Collected data:

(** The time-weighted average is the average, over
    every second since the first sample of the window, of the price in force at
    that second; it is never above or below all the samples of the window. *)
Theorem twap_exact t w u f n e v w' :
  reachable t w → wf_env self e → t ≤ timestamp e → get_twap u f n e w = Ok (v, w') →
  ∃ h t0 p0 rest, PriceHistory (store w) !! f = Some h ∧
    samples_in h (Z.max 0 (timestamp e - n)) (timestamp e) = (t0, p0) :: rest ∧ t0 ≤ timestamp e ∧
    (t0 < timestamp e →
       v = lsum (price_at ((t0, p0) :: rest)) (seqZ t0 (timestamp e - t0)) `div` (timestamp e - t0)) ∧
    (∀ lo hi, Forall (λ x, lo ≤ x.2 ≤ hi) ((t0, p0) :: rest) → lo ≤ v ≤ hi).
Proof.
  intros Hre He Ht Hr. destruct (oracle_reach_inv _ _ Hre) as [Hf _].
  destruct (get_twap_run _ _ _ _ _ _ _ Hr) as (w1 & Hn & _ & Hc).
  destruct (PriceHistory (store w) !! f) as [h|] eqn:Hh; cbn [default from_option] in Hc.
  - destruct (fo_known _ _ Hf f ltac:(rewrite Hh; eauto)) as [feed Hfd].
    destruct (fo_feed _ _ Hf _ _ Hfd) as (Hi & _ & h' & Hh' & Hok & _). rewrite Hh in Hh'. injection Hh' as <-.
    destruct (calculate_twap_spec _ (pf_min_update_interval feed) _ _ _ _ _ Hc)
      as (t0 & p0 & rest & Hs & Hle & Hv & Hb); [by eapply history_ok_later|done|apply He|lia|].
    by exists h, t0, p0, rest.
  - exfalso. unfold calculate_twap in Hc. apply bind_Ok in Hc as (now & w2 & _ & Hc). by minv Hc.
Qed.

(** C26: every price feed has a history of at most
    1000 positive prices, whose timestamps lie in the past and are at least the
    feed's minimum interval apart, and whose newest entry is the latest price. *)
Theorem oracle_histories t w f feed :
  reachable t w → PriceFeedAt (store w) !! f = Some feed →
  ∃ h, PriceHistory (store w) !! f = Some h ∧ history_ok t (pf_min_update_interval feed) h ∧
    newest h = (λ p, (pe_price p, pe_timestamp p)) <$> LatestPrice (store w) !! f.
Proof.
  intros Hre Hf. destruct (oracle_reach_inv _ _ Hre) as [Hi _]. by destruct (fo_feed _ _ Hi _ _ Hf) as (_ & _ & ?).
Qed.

» The problem: Could you reproduce, exactly, every line above from the line with "Theorem twap_exact t" to the line with "(** C26: every", and no other line? Both ends count.

» Your response:
Theorem twap_exact t w u f n e v w' :
  reachable t w → wf_env self e → t ≤ timestamp e → get_twap u f n e w = Ok (v, w') →
  ∃ h t0 p0 rest, PriceHistory (store w) !! f = Some h ∧
    samples_in h (Z.max 0 (timestamp e - n)) (timestamp e) = (t0, p0) :: rest ∧ t0 ≤ timestamp e ∧
    (t0 < timestamp e →
       v = lsum (price_at ((t0, p0) :: rest)) (seqZ t0 (timestamp e - t0)) `div` (timestamp e - t0)) ∧
    (∀ lo hi, Forall (λ x, lo ≤ x.2 ≤ hi) ((t0, p0) :: rest) → lo ≤ v ≤ hi).
Proof.
  intros Hre He Ht Hr. destruct (oracle_reach_inv _ _ Hre) as [Hf _].
  destruct (get_twap_run _ _ _ _ _ _ _ Hr) as (w1 & Hn & _ & Hc).
  destruct (PriceHistory (store w) !! f) as [h|] eqn:Hh; cbn [default from_option] in Hc.
  - destruct (fo_known _ _ Hf f ltac:(rewrite Hh; eauto)) as [feed Hfd].
    destruct (fo_feed _ _ Hf _ _ Hfd) as (Hi & _ & h' & Hh' & Hok & _). rewrite Hh in Hh'. injection Hh' as <-.
    destruct (calculate_twap_spec _ (pf_min_update_interval feed) _ _ _ _ _ Hc)
      as (t0 & p0 & rest & Hs & Hle & Hv & Hb); [by eapply history_ok_later|done|apply He|lia|].
    by exists h, t0, p0, rest.
  - exfalso. unfold calculate_twap in Hc. apply bind_Ok in Hc as (now & w2 & _ & Hc). by minv Hc.
Qed.

(** C26: every price feed has a history of at most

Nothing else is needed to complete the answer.